Below are records. Find each line in them that holds the word "true" and copy it.

(Excerpts from a dataset)
◆ ◆ ◆ ◆ ◆ ◆ ◆

(* ===== verification/Model.v ===== *)
(** * The catalog's data ([internal/model/catalog.go])

    One record per struct, the fields in the source's order, each prefixed by
    the record's abbreviation.  An [int32], [int] or [int64] field is a [Z], a
    [float64] a [spec_float] of the binary64 format, a [time.Time] a [Z] of
    nanoseconds, a pointer that may be nil an [option], a map that may be nil an
    [smap], a slice a [list] (nil and empty slices are one value). *)

From S2P Require Export GoRuntime.
From Stdlib Require Export SpecFloat.

(** ** binary64 arithmetic *)

Definition f64_add (x y : spec_float) : spec_float := SFadd 53 1024 x y.
Definition f64_div (x y : spec_float) : spec_float := SFdiv 53 1024 x y.
Definition f64_zero : spec_float := S754_zero false.
(** [x < y], [x <= y], [x > y] and [x >= y]; false when one is a NaN. *)
Definition f64_lt (x y : spec_float) : bool := SFltb x y.
Definition f64_le (x y : spec_float) : bool := SFleb x y.
Definition f64_gt (x y : spec_float) : bool := SFltb y x.
Definition f64_ge (x y : spec_float) : bool := SFleb y x.

(** [float64(z)], and [int(x)], which truncates a finite value towards zero. *)
Definition f64_of_Z (z : Z) : spec_float := binary_normalize 53 1024 z 0 false.
Definition f64_trunc (x : spec_float) : Z :=
  match x with
  | S754_finite sgn m e =>
      let a := if (0 <=? e)%Z then (Z.pos m * 2 ^ e)%Z else (Z.pos m / 2 ^ (- e))%Z in
      if sgn then (- a)%Z else a
  | _ => 0%Z
  end.

#[export] Instance spec_float_eq_dec : EqDecision spec_float.
Proof. solve_decision. Defined.

(** *** The order of binary64 values *)

Definition is_nan (x : spec_float) : bool := match x with S754_nan => true | _ => false end.

(** Sign class, exponent and mantissa, signed so that they order lexicographically. *)
Definition f64_rank (x : spec_float) : Z * Z * Z :=
  match x with
  | S754_infinity true => (-2, 0, 0)
  | S754_finite true m e => (-1, - e, - Z.pos m)
  | S754_zero _ | S754_nan => (0, 0, 0)
  | S754_finite false m e => (1, e, Z.pos m)
  | S754_infinity false => (2, 0, 0)
  end%Z.

Definition rank_lt (a b : Z * Z * Z) : Prop :=
  (a.1.1 < b.1.1 ∨ a.1.1 = b.1.1 ∧ (a.1.2 < b.1.2 ∨ a.1.2 = b.1.2 ∧ a.2 < b.2))%Z.

Lemma f64_lt_rank x y :
  is_nan x = false → is_nan y = false → f64_lt x y = true ↔ rank_lt (f64_rank x) (f64_rank y).
Proof.
  unfold f64_lt, SFltb, rank_lt.
  destruct x as [[]|[]| |[] m e], y as [[]|[]| |[] m' e']; try discriminate; intros _ _; simpl;
    try (split; [done|lia]); try (split; [lia|done]).
  all: try (split; [intros _; lia|intros _; reflexivity]).
  all: destruct (Z.compare_spec e e') as [->|He|He]; simpl;
    try (split; [done|lia]); try (split; [lia|done]).
  all: try (rewrite Pos.compare_cont_spec; destruct (Pos.compare_spec m m')); simpl;
    try (split; [done|lia]); try (split; [lia|done]).
Qed.

Lemma f64_le_lt x y : is_nan x = false → is_nan y = false → f64_le x y = negb (f64_lt y x).
Proof.
  unfold f64_le, f64_lt, SFleb, SFltb.
  destruct x as [[]|[]| |[] m e], y as [[]|[]| |[] m' e']; try discriminate; intros _ _; simpl; try done.
  all: rewrite (Z.compare_antisym e e'); destruct (Z.compare_spec e e') as [->|He|He]; simpl; try done.
  all: rewrite !Pos.compare_cont_spec, (Pos.compare_antisym m m'); destruct (Pos.compare m m'); done.
Qed.

Lemma f64_lt_nan x y : is_nan x = true ∨ is_nan y = true → f64_lt x y = false ∧ f64_le x y = false.
Proof. unfold f64_lt, f64_le, SFltb, SFleb. by destruct x, y; intros [[=]|[=]]. Qed.

Lemma rank_lt_trans a b c : rank_lt a b → rank_lt b c → rank_lt a c.
Proof. unfold rank_lt. lia. Qed.

Lemma rank_lt_total a b : ¬ rank_lt a b → ¬ rank_lt b a → a = b.
Proof. destruct a as [[??]?], b as [[??]?]. unfold rank_lt. simpl. intros. repeat f_equal; lia. Qed.

Lemma rank_lt_irrefl a : ¬ rank_lt a a.
Proof. unfold rank_lt. lia. Qed.

(** ** Containers, services and routes *)

Record ContainerPort := mkContainerPort {
  cport_Name : string;
  cport_ContainerPort : Z;
  cport_Protocol : string;
}.

Record ResourceInfo := mkResourceInfo {
  res_RequestsCPU : string;
  res_RequestsMemory : string;
  res_LimitsCPU : string;
  res_LimitsMemory : string;
}.

Record ContainerInfo := mkContainerInfo {
  ctr_Name : string;
  ctr_Image : string;
  ctr_ImageTag : string;
  ctr_Ports : list ContainerPort;
  ctr_Resources : ResourceInfo;
}.

Record ServicePort := mkServicePort {
  sport_Name : string;
  sport_Port : Z;
  sport_TargetPort : string;
  sport_Protocol : string;
}.

Record APIDocInfo := mkAPIDocInfo {
  doc_Port : Z;
  doc_Path : string;
  doc_URL : string;
  doc_ExternallyAvailable : bool;
  doc_ExternalURL : string;
}.

Record RouteRef := mkRouteRef {
  route_Name : string;
  route_Kind : string;
  route_Hosts : list string;
  route_PathPrefixes : list string;
  route_EntryPoints : list string;
  route_TLS : bool;
  route_Annotations : smap;
}.

Record ReachabilityResult := mkReachabilityResult {
  reach_Host : string;
  reach_URL : string;
  reach_Status : string;
  reach_StatusCode : Z;
  reach_Expected : string;
  reach_Reason : string;
  reach_CheckedAt : Z;
}.

Record ServiceRef := mkServiceRef {
  svc_Name : string;
  svc_Type : string;
  svc_ClusterIP : string;
  svc_Ports : list ServicePort;
  svc_ExternalHosts : list string;
  svc_Routes : list RouteRef;
  svc_APIDocs : list APIDocInfo;
  svc_Reachability : list ReachabilityResult;
}.

Definition svc_set_APIDocs (s : ServiceRef) (docs : list APIDocInfo) : ServiceRef :=
  mkServiceRef (svc_Name s) (svc_Type s) (svc_ClusterIP s) (svc_Ports s)
    (svc_ExternalHosts s) (svc_Routes s) docs (svc_Reachability s).

Definition svc_set_Reachability (s : ServiceRef) (rs : list ReachabilityResult) : ServiceRef :=
  mkServiceRef (svc_Name s) (svc_Type s) (svc_ClusterIP s) (svc_Ports s)
    (svc_ExternalHosts s) (svc_Routes s) (svc_APIDocs s) rs.

(** ** Application metadata *)

Record Link := mkLink {
  link_Label : string;
  link_URL : string;
}.

Record AppMetadata := mkAppMetadata {
  meta_Description : string;
  meta_Links : list Link;
}.

Record DeploymentSource := mkDeploymentSource {
  ds_Tool : string;
  ds_RepoURL : string;
  ds_Path : string;
  ds_Revision : string;
  ds_AppName : string;
}.

Record KafkaTopicRef := mkKafkaTopicRef {
  kafka_Name : string;
  kafka_Direction : string;
  kafka_Source : string;
}.

Record DatabaseRef := mkDatabaseRef {
  db_System : string;
  db_Name : string;
  db_Source : string;
}.

(** ** Applications *)

Record ApplicationEntry := mkApplicationEntry {
  app_Cluster : string;
  app_Namespace : string;
  app_Name : string;
  app_Kind : string;
  app_CapabilityID : string;
  app_Replicas : Z;
  app_ReadyReplicas : Z;
  app_Containers : list ContainerInfo;
  app_RepoURLs : list string;
  app_DeploymentSource : option DeploymentSource;
  app_Owner : string;
  app_Contact : string;
  app_Metadata : option AppMetadata;
  app_Services : list ServiceRef;
  app_KafkaTopics : list KafkaTopicRef;
  app_Databases : list DatabaseRef;
  app_Runtime : string;
  app_RequestRate : spec_float;
  app_ErrorRate : spec_float;
  app_Labels : smap;
  app_Annotations : smap;
}.

(** The fields the collector fills in place after an entry is built. *)
Definition app_set_Services (a : ApplicationEntry) (x : list ServiceRef) : ApplicationEntry :=
  mkApplicationEntry (app_Cluster a) (app_Namespace a) (app_Name a) (app_Kind a)
    (app_CapabilityID a) (app_Replicas a) (app_ReadyReplicas a) (app_Containers a)
    (app_RepoURLs a) (app_DeploymentSource a) (app_Owner a) (app_Contact a)
    (app_Metadata a) x (app_KafkaTopics a) (app_Databases a) (app_Runtime a)
    (app_RequestRate a) (app_ErrorRate a) (app_Labels a) (app_Annotations a).

Lemma app_set_Services_id a : app_set_Services a (app_Services a) = a.
Proof. by destruct a. Qed.

(** The observed runtime overlay: Kafka topics, databases, runtime, rates. *)
Definition app_set_overlay (a : ApplicationEntry) (topics : list KafkaTopicRef)
    (dbs : list DatabaseRef) (rt : string) (rr er : spec_float) : ApplicationEntry :=
  mkApplicationEntry (app_Cluster a) (app_Namespace a) (app_Name a) (app_Kind a)
    (app_CapabilityID a) (app_Replicas a) (app_ReadyReplicas a) (app_Containers a)
    (app_RepoURLs a) (app_DeploymentSource a) (app_Owner a) (app_Contact a)
    (app_Metadata a) (app_Services a) topics dbs rt rr er (app_Labels a) (app_Annotations a).

Definition app_set_KafkaTopics a x :=
  app_set_overlay a x (app_Databases a) (app_Runtime a) (app_RequestRate a) (app_ErrorRate a).
Definition app_set_Databases a x :=
  app_set_overlay a (app_KafkaTopics a) x (app_Runtime a) (app_RequestRate a) (app_ErrorRate a).
Definition app_set_Runtime a x :=
  app_set_overlay a (app_KafkaTopics a) (app_Databases a) x (app_RequestRate a) (app_ErrorRate a).
Definition app_set_rates a rr er :=
  app_set_overlay a (app_KafkaTopics a) (app_Databases a) (app_Runtime a) rr er.

(** The join key of an application, "namespace/name". *)
Definition app_key (a : ApplicationEntry) : string :=
  app_Namespace a +:+ "/" +:+ app_Name a.

(** ** The catalog *)

Record NamespaceEntry := mkNamespaceEntry {
  nse_Cluster : string;
  nse_Name : string;
  nse_CapabilityID : string;
  nse_AWSAccountID : string;
  nse_ContextID : string;
  nse_CostCentre : string;
  nse_Labels : smap;
}.

Record DependencyNode := mkDependencyNode {
  node_Cluster : string;
  node_Namespace : string;
  node_Service : string;
  node_External : bool;
}.

Record DependencyEdge := mkDependencyEdge {
  edge_Source : DependencyNode;
  edge_Target : DependencyNode;
  edge_Type : string;
  edge_Origin : string;
  edge_Details : string;
}.

Record CatalogStats := mkCatalogStats {
  stats_TotalApplications : Z;
  stats_CapabilityOwnedApplications : Z;
  stats_ApplicationsWithDocs : Z;
  stats_ApplicationsWithDeploySource : Z;
  stats_TotalDependencies : Z;
  stats_CollectionDurationMs : Z;
}.

Record Catalog := mkCatalog {
  cat_Cluster : string;
  cat_Applications : list ApplicationEntry;
  cat_Namespaces : list NamespaceEntry;
  cat_Dependencies : list DependencyEdge;
  cat_CollectedAt : Z;
  cat_PublishedAt : Z;
  cat_Stats : CatalogStats;
}.

Definition zero_stats : CatalogStats := mkCatalogStats 0 0 0 0 0 0.

#[export] Instance node_eq_dec : EqDecision DependencyNode.
Proof. solve_decision. Defined.
#[export] Instance edge_eq_dec : EqDecision DependencyEdge.
Proof. solve_decision. Defined.
#[export] Instance link_eq_dec : EqDecision Link.
Proof. solve_decision. Defined.
#[export] Instance kafka_eq_dec : EqDecision KafkaTopicRef.
Proof. solve_decision. Defined.
#[export] Instance database_eq_dec : EqDecision DatabaseRef.
Proof. solve_decision. Defined.

(** Whether the service list of an application holds a documented service:
    both [applicationHasDocs] functions of the program. *)
Definition services_have_docs (svcs : list ServiceRef) : bool :=
  existsb (λ s, Nat.ltb 0 (length (svc_APIDocs s))) svcs.

(** The observed overlay is all that [app_set_overlay] touches. *)
Definition same_identity (a b : ApplicationEntry) : Prop :=
  app_set_overlay a [] [] EmptyString f64_zero f64_zero =
  app_set_overlay b [] [] EmptyString f64_zero f64_zero.

#[export] Instance same_identity_equiv : Equivalence same_identity.
Proof.
  split; unfold same_identity.
  - by intros a.
  - by intros a b ->.
  - by intros a b c -> ->.
Qed.

Lemma same_identity_overlay a ts ds rt rr er :
  same_identity (app_set_overlay a ts ds rt rr er) a.
Proof. done. Qed.

Lemma same_identity_key a b : same_identity a b → app_key a = app_key b.
Proof.
  intros H. unfold app_key.
  pose proof (f_equal app_Namespace H) as H1. pose proof (f_equal app_Name H) as H2.
  simpl in H1, H2. by rewrite H1, H2.
Qed.

#[export] Hint Resolve same_identity_overlay same_identity_key : go.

◆ ◆ ◆ ◆ ◆ ◆ ◆

**Your solution**.
Definition is_nan (x : spec_float) : bool := match x with S754_nan => true | _ => false end.
  | S754_infinity true => (-2, 0, 0)
  | S754_finite true m e => (-1, - e, - Z.pos m)
  is_nan x = false → is_nan y = false → f64_lt x y = true ↔ rank_lt (f64_rank x) (f64_rank y).
Lemma f64_lt_nan x y : is_nan x = true ∨ is_nan y = true → f64_lt x y = false ∧ f64_le x y = false.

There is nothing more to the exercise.